Bronislava Nijinska
Fiche mise à jour le 4 juin 2026
Bronislava Nijinska est une danseuse, chorégraphe, maîtresse de ballet et pédagogue polonaise et russe, née le 8 janvier 1891 à Minsk (Empire russe) et morte le 21 février 1972 à Pacific Palisades (Los Angeles, États-Unis). Formée à l'École impériale de ballet de Saint-Pétersbourg, elle s'impose comme la première et unique femme chorégraphe de la prestigieuse compagnie des Ballets russes de Serge de Diaghilev. Figure majeure de l'avant-garde chorégraphique du XXe siècle, elle a profondément modernisé la danse classique en y intégrant l'abstraction, le constructivisme et une complexité rythmique révolutionnaire.
Biographie
1891. Bronislava Nijinska naît au sein d’une famille de danseurs professionnels polonais itinérants, Tomasz Niżyński et Eleonora Bereda. Baptisée à Varsovie, elle grandit dans un environnement artistique foisonnant. Dès son plus jeune âge, elle est initiée aux danses folkloriques polonaises, hongroises et russes par ses parents, et reçoit ses premières leçons de claquettes de la part des danseurs afro-américains Jackson et Johnson, alors en tournée.
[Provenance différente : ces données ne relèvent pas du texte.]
Lemma trim_end_idemp s : trim_end (trim_end s) = trim_end s.
Proof. unfold trim_end. by rewrite rev_involutive, strip_id by apply strip_stripped. Qed.

Lemma trim_start_trim_end s : trim_start (trim_end (trim_start s)) = trim_end (trim_start s).
Proof.
  unfold trim_start at 1. apply strip_id.
  destruct (trim_end_prefix (trim_start s)) as [t Ht].
  apply (stripped_prefix _ _ _ _ t). rewrite <- Ht. apply strip_stripped.
Qed.

Lemma trim_idemp s : trim (trim s) = trim s.
Proof. unfold trim. by rewrite trim_start_trim_end, trim_end_idemp. Qed.

Lemma trim_infix s : exists p q, s = p ++ trim s ++ q.
Proof.
  destruct (strip_suffix ws1 ws2 ws3 s) as [p Hp].
  destruct (trim_end_prefix (trim_start s)) as [q Hq].
  exists p, q. unfold trim. by rewrite <- Hq.
Qed.

Lemma length_trim s : (length (trim s) <= length s)%nat.
Proof.
  destruct (trim_infix s) as (p & q & Hs). apply (f_equal length) in Hs.
  rewrite !length_app in Hs. lia.
Qed.

(** ** [split_whitespace] *)
Definition flush (cur : bytes) (ws : list bytes) : list bytes :=
  match cur with [] => ws | _ => rev cur :: ws end.

Fixpoint split_ws (cur s : bytes) : list bytes :=
  match s with
  | [] => flush cur []
  | a :: s1 =>
      if ws1 a then flush cur (split_ws [] s1) else
      match s1 with
      | [] => split_ws (a :: cur) s1
      | b :: s2 =>
          if ws2 a b then flush cur (split_ws [] s2) else
          match s2 with
          | [] => split_ws (a :: cur) s1
          | c :: s3 =>
              if ws3 a b c then flush cur (split_ws [] s3) else split_ws (a :: cur) s1
          end
      end
  end.

Definition split_whitespace (s : bytes) : list bytes := split_ws [] s.

(** [collect::<Vec<_>>().join(" ")]. *)
Fixpoint join_sp (ws : list bytes) : bytes :=
  match ws with
  | [] => []
  | [w] => w
  | w :: ws' => w ++ Byte.x20 :: join_sp ws'
  end.

Notation no_ws_at := (stripped ws1 ws2 ws3).

(** No white space anywhere. *)
Fixpoint no_ws (s : bytes) : bool :=
  match s with [] => true | _ :: s' => no_ws_at s && no_ws s' end.

Lemma split_ws_step cur s :
  split_ws cur s =
    match s with
    | [] => flush cur []
    | a :: s1 => if no_ws_at s then split_ws (a :: cur) s1
                 else flush cur (split_whitespace (skipn (if ws1 a then 1 else
                        match s1 with b :: _ => if ws2 a b then 2 else 3 | [] => 1 end) s))
    end.
Proof.
  unfold split_whitespace. destruct s as [|a s]; [done|].
  cbn [split_ws stripped]. destruct (ws1 a); [done|].
  destruct s as [|b s]; [done|]. destruct (ws2 a b); [done|].
  destruct s as [|c s]; [done|]. by destruct (ws3 a b c).
Qed.

Definition word (w : bytes) : Prop := w <> [] /\ no_ws w = true.

(** No white space begins inside [cur] when [s] follows it. *)
Definition clean (cur s : bytes) : Prop :=
  forall p q, rev cur = p ++ q -> q <> [] -> no_ws_at (q ++ s) = true.

Lemma no_ws_suffixes w : (forall p q, w = p ++ q -> no_ws_at q = true) -> no_ws w = true.
Proof.
  induction w as [|y w IH]; intros Hw; [done|]. cbn [no_ws].
  rewrite (Hw [] (y :: w) eq_refl), IH; [done|]. intros p q ->. by apply (Hw (y :: p)).
Qed.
1900. Après la séparation de ses parents, sa mère s’installe à Saint-Pétersbourg. Bronislava intègre l’École impériale de ballet de Saint-Pétersbourg à l’âge de neuf ans. Elle y étudie sous la direction de maîtres illustres tels qu’Enrico Cecchetti, Nicolaï Legat et Michel Fokine. Elle développe une complicité physique et artistique unique avec son frère aîné, le légendaire Vaslav Nijinski, dont elle observe et partage les explorations corporelles audacieuses.
1908. Diplômée comme « Artiste des Théâtres Impériaux », elle fait ses débuts professionnels sur la scène du Théâtre Mariinsky. Dès 1909, elle rejoint l’aventure des Ballets russes de Serge de Diaghilev à Paris. Elle s’illustre rapidement dans le répertoire de Fokine, créant notamment le rôle de Papillon dans Le Carnaval (1910) et se faisant remarquer en danseuse de rue dans Petrouchka (1911).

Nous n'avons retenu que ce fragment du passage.